Keeping at the forefront of knowledge in the world of business is important and both Julia and Eldrede commented on how education at a PhD level has enhanced their teaching. They want to encourage students who are thinking about postgraduate study to go for it, particularly as the Canterbury rebuild and recovery kicks into gear.

“The rebuild creates opportunities. If you have a passion for research and for helping Canterbury based small and medium sized enterprises regain their footing, now is the time to pursue business study at a higher level,” CPIT International Marketing Lecturer Dr Kahiya says.

“In the era of big data, analytical skills and an eye for quality research are an advantage. Individuals who know what they are looking for, where to find it and ways to use it are always sought after in business, both nationally and internationally,” he says.

Lecturers Dr Eldrede Kahiya and Dr Julia Wu from CPIT's Department of Business graduate with their PhDs.

Dr Kahiya’s research examined how New Zealand exporters viewed barriers to exporting and how their perceptions have changed in the past 15 years. He found that while new technologies have expanded export opportunities, resource and regulatory constraints are stifling export development.

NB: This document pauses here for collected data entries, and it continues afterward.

Lemma submits_step_inv a s :
  Inv s -> errno_range a ->
  match step a s with
  | Ok s' => Inv s'
  | Crash c => excused c [a]
  end.
Proof.
  intros HI He. destruct a as [t waits fd|w|t entry|t e|t|w|w|]; cbn [step].
  - destruct fd; [|unfold submit; destruct (futures s !! t), (ThreadPool.lock (pool s)); try done; right; by auto].
    destruct (future_made waits) as [Hf|[Hf ?]].
    + by destruct (submit_inv t waits s HI Hf) as (s' & -> & HI').
    + unfold submit. destruct (futures s !! t), (ThreadPool.lock (pool s)); try done.
      cbn [cassert mbind outcome_bind]. rewrite Hf. right. by auto.
  - by destruct (submits_worker_inv w s HI) as (s' & -> & HI').
  - unfold consumer_step. destruct (cassert _) as [[]|c] eqn:Ha; cbn [mbind outcome_bind].
    + by destruct (future_step_inv Futures.AConsumer t s HI (or_introl eq_refl)) as (s' & -> & HI').
    + right. destruct entry; [done|]. unfold cassert in Ha. destruct (_ || _); [done|].
      injection Ha as <-. by auto.
  - destruct (read_error_inv t e s HI He) as [->|(s' & -> & HI')]; [by left|done].
  - by destruct (future_step_inv Futures.ASpurious t s HI (or_intror eq_refl)) as (s' & -> & HI').
  - destruct (pool_step_inv (ThreadPool.ASpurious w) s HI) as (s' & -> & HI');
      [done|by intros t f ?%elem_of_nil|done].
  - destruct (pool_step_inv (ThreadPool.ANotifyOne w) s HI) as (s' & -> & HI');
      [done|by intros t f ?%elem_of_nil|done].
  - destruct (pool_step_inv ThreadPool.ADtor s HI) as (s' & -> & HI');
      [done|by intros t f ?%elem_of_nil|done].
Qed.

Lemma submits_run_inv acts : forall s,
  Inv s -> Forall errno_range acts ->
  match run acts s with
  | Ok s' => Inv s'
  | Crash c => excused c acts
  end.
Proof.
  induction acts as [|a acts IH]; intros s HI He; [done|]. cbn [run].
  apply Forall_cons_1 in He as [Ha He]. pose proof (submits_step_inv a s HI Ha) as H.
  destruct (step a s) as [s1|c]; cbn [mbind outcome_bind]; [|by apply excused_one].
  specialize (IH s1 H He). destruct (run acts s1); [done|by apply excused_more].
Qed.

(** ** After the task's end *)

Lemma consumer_delivers t entry n : forall s f,
  futures s !! t = Some f -> Futures.Inv k (value t) f -> Futures.setters f = [Futures.SDone] ->
  k = Futures.Valued -> n = Futures.remaining (Futures.consumer f) ->
  exists s' f', run (replicate n (AConsumer t entry)) s = Ok s' /\ futures s' !! t = Some f' /\
    Futures.consumer f' = Futures.CDone (Futures.expected k (value t)).
Proof.
  induction n as [|n IH]; intros s f Hf HI Hs Hk Hn.
  - destruct (Futures.consumer_finishes k (value t) 0 f HI Hs (or_introl Hk) Hn) as (f' & [= <-] & Hc).
    by exists s, f.
  - destruct (Futures.consumer_progress k (value t) f n HI Hs (or_introl Hk) Hn)
      as (f' & Hf' & HI' & Hs' & _ & Hn').
    cbn [replicate run step]. unfold consumer_step, future_step. rewrite Hf. cbn [fmap option_fmap option_map].
    assert (about_to_read f = false) as Hr.
    { unfold about_to_read. destruct (Futures.consumer f); try done.
      rewrite (Futures.ready_spec _ _ _ HI), Hs. by rewrite andb_false_r. }
    cbn [default]. rewrite Hr, orb_true_r. cbn [cassert mbind outcome_bind Futures.step]. rewrite Hf'.
    cbn [mbind outcome_bind]. apply (IH (set_future t f' s) f'); try done. apply lookup_insert_eq.
Qed.

(** Nothing else is needed: not even an entry of the submission queue. *)
Lemma task_delivers t f entry s :
  Inv s -> futures s !! t = Some f -> (t ∉ busy (pool s)) -> k = Futures.Valued ->
  exists n s' f', (n <= 4)%nat /\ run (replicate n (AConsumer t entry)) s = Ok s' /\
    futures s' !! t = Some f' /\ Futures.consumer f' = Futures.CDone (Futures.expected k (value t)).
Proof.
  intros HI Hf Hb Hk. pose proof (inv_over s HI t f Hf Hb) as Hs.
  destruct (consumer_delivers t entry _ s f Hf (inv_future s HI t f Hf) Hs Hk eq_refl) as (s' & f' & H).
  eexists _, s', f'. split; [|exact H]. destruct (Futures.consumer f); cbn; lia.
Qed.

(** C19: Functions submitted to the pool and awaited, from [get()] or on an I/O queue,
    under every interleaving of submissions, workers, consumers, notifications, spurious
    wakeups, reads that fail and the pool's destructor: every function is called at most
    once, no consumer returns anything but what its own function returned, and as soon
    as the task of a function with a value is neither queued nor being executed its
    consumer gets the result within four steps, whatever entries the submission queue
    has left.  (The consumer of a void one may wait for ever: [Futures.void_wait_hangs].)
    The program aborts only after a read of an eventfd that failed, and an assertion
    fails only where [submit] finds no descriptor for an eventfd or the consumer no entry
    in the submission queue. *)
Theorem submit_delivers numThreads acts :
  Forall errno_range acts ->
  match run acts (init numThreads) with
  | Ok s => NoDup (called s) /\
      forall t f, futures s !! t = Some f ->
        (forall w, Futures.consumer f = Futures.CDone w ->
          w = Futures.expected k (value t) /\ (k = Futures.Valued -> t ∈ called s)) /\
        ((t ∉ busy (pool s)) -> k = Futures.Valued -> forall entry,
          exists n s' f', (n <= 4)%nat /\ run (replicate n (AConsumer t entry)) s = Ok s' /\
            futures s' !! t = Some f' /\
            Futures.consumer f' = Futures.CDone (Futures.expected k (value t)))
  | Crash c => excused c acts
  end.
Proof.
  intros He. pose proof (submits_run_inv acts (init numThreads) (submits_init_inv numThreads) He) as HI.
  destruct (run acts (init numThreads)) as [s|c]; [|done].
  split; [apply HI|]. intros t f Hf. pose proof (inv_future s HI t f Hf) as HIf. split.
  - intros w Hw. destruct (Futures.inv_done _ _ _ HIf w Hw) as [Hs ->]. split; [done|].
    by apply (inv_called s HI t f).
  - intros Hb Hk entry. by eapply task_delivers.
Qed.
(* ===== verification/UdpRelays.v ===== *)
(** * What the UDP server echo-udp-coro.cpp sends

    [serve] with its memory: the headers that [recvfrom] and [sendto] make
    ([Messages]), the bytes of the buffer and the peer's address.  The kernel follows
    the header of the operation that is awaited. *)

From Stdlib Require Import ZArith Lia.
From stdpp Require Import base numbers list gmap option functions.
From S2P Require Import Prelude Interfaces Uring Queue Messages Servers Relays.

Local Open Scope Z_scope.

Module UdpRelays.
Import IoQueue Messages.

Abbreviation byte := Byte.byte.

Section Udp.
(** Where a peer's address is [peer]; the addresses of the header, the buffer and
    [clientAddr], all of them locals of coroutines. *)
Context {peer : Type}.
Variables (socket this buf clientAddr : Z).

Definition sizeof_sockaddr_in : Z := 16.
Definition buffer_size : Z := 1024.

Abbreviation datagram := (peer * list byte)%type.

(** What [serve] awaits. *)
Inductive pc : Type := Receiving | Sending.

(** [inbox] has the datagrams that arrived and were not received yet, [outbox] those
    that were sent. *)
Record state : Type := mkState {
  awaited : pc;
  headers : Messages.memory;
  bytes : Z -> byte;
  peers : Z -> option peer;
  inbox : list datagram;
  outbox : list datagram
}.

(** The head of the loop: a new buffer of zeros, and [io.recvfrom]. *)
Definition receive (s : state) : state :=
  mkState Receiving
    (recvfrom_sockaddr this socket buf buffer_size 0 clientAddr sizeof_sockaddr_in (headers s) (fun _ => Ret)).1
    (Relays.store buf (replicate (Z.to_nat buffer_size) Byte.x00) (bytes s)) (peers s) (inbox s) (outbox s).

(** [receiveBuffer.resize] and [io.sendto]. *)
Definition respond (receivedBytes : Z) (s : state) : state :=
  mkState Sending
    (sendto_sockaddr this socket buf receivedBytes 0 clientAddr sizeof_sockaddr_in (headers s) (fun _ => Ret)).1
    (bytes s) (peers s) (inbox s) (outbox s).

(** The coroutine is resumed with [r]. *)
Definition resume (r : Z) (s : state) : state :=
  match awaited s with
  | Receiving => if r <? 0 then receive s else respond r s
  | Sending => receive s
  end.

(** ** The kernel *)

(** The operation completes with [r]; [None] when that cannot be. *)
Definition complete (r : Z) (s : state) : option state :=
  if r <? 0 then Some s
  else
    '(name, _, iovs) ← message (msg_of this) (headers s);
    match iovs with
    | [iov] =>
        match awaited s with
        | Receiving =>
            match inbox s with
            | (p, d) :: inbox =>
                if r =? Z.min (iov_len iov) (Z.of_nat (length d)) then
                  Some (mkState (awaited s) (headers s)
                    (Relays.store (iov_base iov) (take (Z.to_nat r) d) (bytes s))
                    (<[name := Some p]> (peers s)) inbox (outbox s))
                else None
            | [] => None
            end
        | Sending =>
            if r =? iov_len iov then
              p ← peers s name;
              Some (mkState (awaited s) (headers s) (bytes s) (peers s) (inbox s)
                (outbox s ++ [(p, Relays.fetch (iov_base iov) (iov_len iov) (bytes s))]))
            else None
        end
    | _ => None
    end.

(** The operations complete with [rs], one after the other. *)
Fixpoint run (rs : list Z) (s : state) : option state :=
  match rs with
  | [] => Some s
  | r :: rs => s ← complete r s; run rs (resume r s)
  end.

Definition start (ds : list datagram) : state :=
  receive (mkState Receiving ∅ (fun _ => Byte.x00) (fun _ => None) ds []).

(** ** What is sent *)

(** The answer to a datagram: as much of it as the buffer holds. *)
Definition answer (d : datagram) : datagram := (d.1, take 1024 d.2).

(** All of [taken] was answered, if [all] went well, but for the last when the server
    is about to answer it. *)
Definition answered (all : Prop) (taken : list datagram) (s : state) : Prop :=
  outbox s `sublist_of` (answer <$> taken) /\ (all -> outbox s = answer <$> taken).

Definition Inv (all : Prop) (ds : list datagram) (s : state) : Prop :=
  exists taken, ds = taken ++ inbox s /\
  match awaited s with
  | Receiving => answered all taken s /\
      message (msg_of this) (headers s) = Some (clientAddr, sizeof_sockaddr_in, [mkIovec buf buffer_size])
  | Sending => exists before d n, taken = before ++ [d] /\ answered all before s /\
      message (msg_of this) (headers s) = Some (clientAddr, sizeof_sockaddr_in, [mkIovec buf n]) /\
      peers s clientAddr = Some d.1 /\ Relays.fetch buf n (bytes s) = take 1024 d.2
  end.

Lemma receive_inv all ds taken s :
  ds = taken ++ inbox s -> answered all taken s -> Inv all ds (receive s).
Proof.
  intros Hds Ha. exists taken. split; [done|]. split; [done|]. cbn. by apply (message_MsgHdr this buf buffer_size clientAddr sizeof_sockaddr_in (headers s)).
Qed.

Lemma answered_less (all all' : Prop) taken taken' s :
  answered all taken s -> taken `sublist_of` taken' -> (all' -> all /\ taken = taken') -> answered all' taken' s.
Proof.
  intros [Hs Ha] Ht Hall. split; [etransitivity; [exact Hs|by apply fmap_sublist]|].
  intros [H <-]%Hall. by apply Ha.
Qed.

(** One completion, and the coroutine's step. *)
Lemma udp_step_inv all ds r s s1 :
  Inv all ds s -> complete r s = Some s1 -> Inv (all /\ 0 <= r) ds (resume r s1).
Proof.
  intros (taken & Hds & HI) Hc. unfold complete in Hc. destruct (Z.ltb_spec r 0) as [Hr|Hr].
  - injection Hc as ->. unfold resume. destruct (awaited s1) eqn:Hp.
    + rewrite (proj2 (Z.ltb_lt r 0)) by done. destruct HI as [Ha _].
      apply (receive_inv _ _ taken); [done|]. apply (answered_less all _ taken); [done|done|lia].
    + destruct HI as (before & d & n & -> & Ha & _).
      apply (receive_inv _ _ (before ++ [d])); [done|].
      apply (answered_less all _ before); [done|by apply sublist_inserts_r|lia].
  - destruct (awaited s) eqn:Hp.
    + destruct HI as [Ha Hm]. rewrite Hm in Hc. cbn [mbind option_bind iov_len iov_base] in Hc.
      destruct (inbox s) as [|[p d] rest] eqn:Hi; [done|].
      destruct (Z.eqb_spec r (Z.min buffer_size (Z.of_nat (length d)))) as [Hrl|]; [|done].
      injection Hc as <-. unfold resume. cbn [awaited].
      rewrite (proj2 (Z.ltb_ge r 0)) by done. exists (taken ++ [(p, d)]). cbn [respond inbox awaited].
      split; [by rewrite Hds, <- app_assoc|]. exists taken, (p, d), r. split; [done|].
      split; [apply (answered_less all _ taken); [done|done|tauto]|].
      split; [by apply (message_MsgHdr this buf r clientAddr sizeof_sockaddr_in (headers s))|]. split; [cbn; by rewrite fn_lookup_insert|].
      cbn [bytes respond snd]. unfold buffer_size in *.
      assert (take (Z.to_nat r) d = take 1024 d) as ->.
      { destruct (decide (length d <= 1024)%nat).
        - rewrite (take_ge d 1024), take_ge by lia. done.
        - f_equal. lia. }
      replace r with (Z.of_nat (length (take 1024 d))) by (rewrite length_take; lia).
      apply Relays.fetch_store.
    + destruct HI as (before & d & n & -> & [Hs Ha] & Hm & Hpe & Hf).
      rewrite Hm in Hc. cbn [mbind option_bind iov_len iov_base] in Hc.
      destruct (r =? n); [|done]. rewrite Hpe in Hc. cbn [option_bind] in Hc. injection Hc as <-.
      unfold resume. cbn [awaited]. apply (receive_inv _ _ (before ++ [d])); [done|].
      cbn [outbox answered]. rewrite Hf. unfold answered. cbn [outbox]. rewrite fmap_app. cbn.
      split; [by apply sublist_app|]. intros [Hall _]. by rewrite Ha.
Qed.

Lemma Inv_less (all all' : Prop) ds s : Inv all ds s -> (all' -> all) -> Inv all' ds s.
Proof.
  intros (taken & Hds & HI) Hall. exists taken. split; [done|]. destruct (awaited s).
  - destruct HI as [Ha Hm]. split; [|done]. by apply (answered_less all _ taken); [| |auto].
  - destruct HI as (before & d & n & H1 & Ha & H2). exists before, d, n. split; [done|].
    split; [|done]. by apply (answered_less all _ before); [| |auto].
Qed.

Lemma udp_run_inv rs : forall all ds s s',
  Inv all ds s -> run rs s = Some s' -> Inv (all /\ Forall (Z.le 0) rs) ds s'.
Proof.
  induction rs as [|r rs IH]; intros all ds s s' HI Hr; cbn [run] in Hr.
  - injection Hr as <-. apply (Inv_less all); [done|tauto].
  - destruct (complete r s) as [s1|] eqn:Hc; [|done]. cbn in Hr.
    apply (Inv_less ((all /\ 0 <= r) /\ Forall (Z.le 0) rs)).
    + by apply (IH _ ds _ s' (udp_step_inv all ds r s s1 HI Hc)).
    + rewrite list.Forall_cons. tauto.
Qed.

(** The operations are those of the coroutine. *)
Fixpoint awaits (rs : list Z) (s : state) : list call :=
  let c := match awaited s with
           | Receiving => Recvmsg socket (msg_of this) 0
           | Sending => Sendmsg socket (msg_of this) 0
           end in
  match rs with
  | [] => [c]
  | r :: rs => c :: awaits rs (resume r s)
  end.

(** What is left of [serve]. *)
Definition program (rounds : nat) (s : state) : prog :=
  match awaited s with
  | Receiving => Servers.serve_udp (S rounds) socket (msg_of this)
  | Sending => sendto socket (msg_of this) 0 (fun _ => Servers.serve_udp rounds socket (msg_of this))
  end.

Lemma awaits_calls rs : forall rounds id s, (length rs <= rounds)%nat ->
  awaits rs s = (Servers.calls (program rounds s) rs id).1.
Proof.
  induction rs as [|r rs IH]; intros rounds id s Hl; cbn [length] in Hl; [by unfold program; cbn; destruct (awaited s)|].
  destruct rounds as [|rounds]; [lia|]. cbn [awaits].
  assert (Hnext : forall n, (length rs <= n)%nat -> forall c,
    (c :: awaits rs (resume r s)) =
    (let '(cs, p) := Servers.calls (program n (resume r s)) rs (id + 1) in (c :: cs, p)).1).
  { intros n Hn c. rewrite (IH n (id + 1)) by done. by destruct (Servers.calls _ rs (id + 1)). }
  unfold program at 1. unfold resume in *. destruct (awaited s).
  - destruct (r <? 0) eqn:Hr.
    + rewrite (Hnext rounds) by lia. cbn [Servers.serve_udp recvfrom Servers.calls]. by rewrite Hr.
    + rewrite (Hnext (S rounds)) by lia. cbn [Servers.serve_udp recvfrom Servers.calls]. by rewrite Hr.
  - rewrite (Hnext rounds) by lia. done.
Qed.

(** C23: The UDP server echoes: along the operations of its coroutine, whatever their
    results, each datagram it has sent goes back to where one came from that it
    received and holds the first 1024 bytes of it, in order; each received one is
    answered once at most, and once unless an operation failed. *)
Theorem udp_server_echoes ds rs s rounds :
  run rs (start ds) = Some s -> (length rs <= rounds)%nat ->
  awaits rs (start ds) = (Servers.calls (Servers.serve_udp (S rounds) socket (msg_of this)) rs 0).1 /\
  exists taken, ds = taken ++ inbox s /\ outbox s `sublist_of` (answer <$> taken) /\
    (Forall (Z.le 0) rs -> awaited s = Receiving -> outbox s = answer <$> taken).
Proof.
  intros Hr Hn. split; [by apply (awaits_calls rs rounds 0 (start ds))|].
  assert (Inv True ds (start ds)) as H0.
  { apply (receive_inv True ds []); [done|]. split; [apply sublist_nil|done]. }
  destruct (udp_run_inv rs True ds (start ds) s H0 Hr) as (taken & Hds & HI).
  exists taken. split; [done|]. destruct (awaited s) eqn:Hp.
  - destruct HI as [[Hs Ha] _]. split; [done|]. auto.
  - destruct HI as (before & d & n & -> & [Hs _] & _). split; [|done].
    rewrite fmap_app. by apply sublist_inserts_r.
Qed.

End Udp.
End UdpRelays.

(** ** A concrete execution *)

Import UdpRelays.

(** Two peers; receiving fails once, and the second datagram is being answered. *)
Definition two_datagrams : list (Z * list Byte.byte) :=
  [(1, [Byte.x61; Byte.x62; Byte.x63]); (2, [Byte.x64; Byte.x65])].

Definition results : list Z := [3; 3; -104; 2].

Definition sent_datagrams (o : option (state (peer := Z))) : option (list (Z * list Byte.byte)) :=
  outbox <$> o.

Lemma first_sent :
  sent_datagrams (run 7 4096 8192 16384 results (start 7 4096 8192 16384 two_datagrams)) =
    Some [(1, [Byte.x61; Byte.x62; Byte.x63])].
Proof. vm_compute. reflexivity. Qed.

Lemma udp_server_echoes_witness :
  exists s taken, run 7 4096 8192 16384 results (start 7 4096 8192 16384 two_datagrams) = Some s /\
    outbox s = [(1, [Byte.x61; Byte.x62; Byte.x63])] /\
    two_datagrams = taken ++ inbox s /\ outbox s `sublist_of` (answer <$> taken).
Proof.
  pose proof first_sent as H. pose proof (udp_server_echoes 7 4096 8192 16384 two_datagrams results) as Hs.
  destruct (run 7 4096 8192 16384 results (start 7 4096 8192 16384 two_datagrams)) as [s|]; [|discriminate H].
  injection H as H.
  destruct (Hs s 4%nat eq_refl ltac:(cbn; lia)) as (_ & taken & Hds & Hsub & _).
  exists s, taken. split; [reflexivity|]. split; [exact H|]. split; [exact Hds|exact Hsub].
Defined.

His findings highlight why keeping up to date is so important in the business world and his PhD is helping him to further motivate students to pursue research.

“Students need to get excited about being inquisitive. I want students to get into the mind-set of looking for resources to answer questions. The answers are always changing as new technologies and other factors come into play,” he says.

CPIT Accounting Lecturer Dr Wu also wants to inspire business students to keep “at the front of the line” when carrying out research for their degrees. 

Her PhD research focussed on the function of audit committees, their members and their effectiveness as part of best-practice corporate governance. She wanted to question and challenge the normal expectations of organisations towards audit commitees. She says that students need to challenge the standards in their research too. 

“Doing a PhD pushes you to stand up front and keeps you current in your teaching. I get to see students at the start of their journey and teach them to research and learn on the leading edge. It’s amazing to watch them grow and graduate each year,” she says.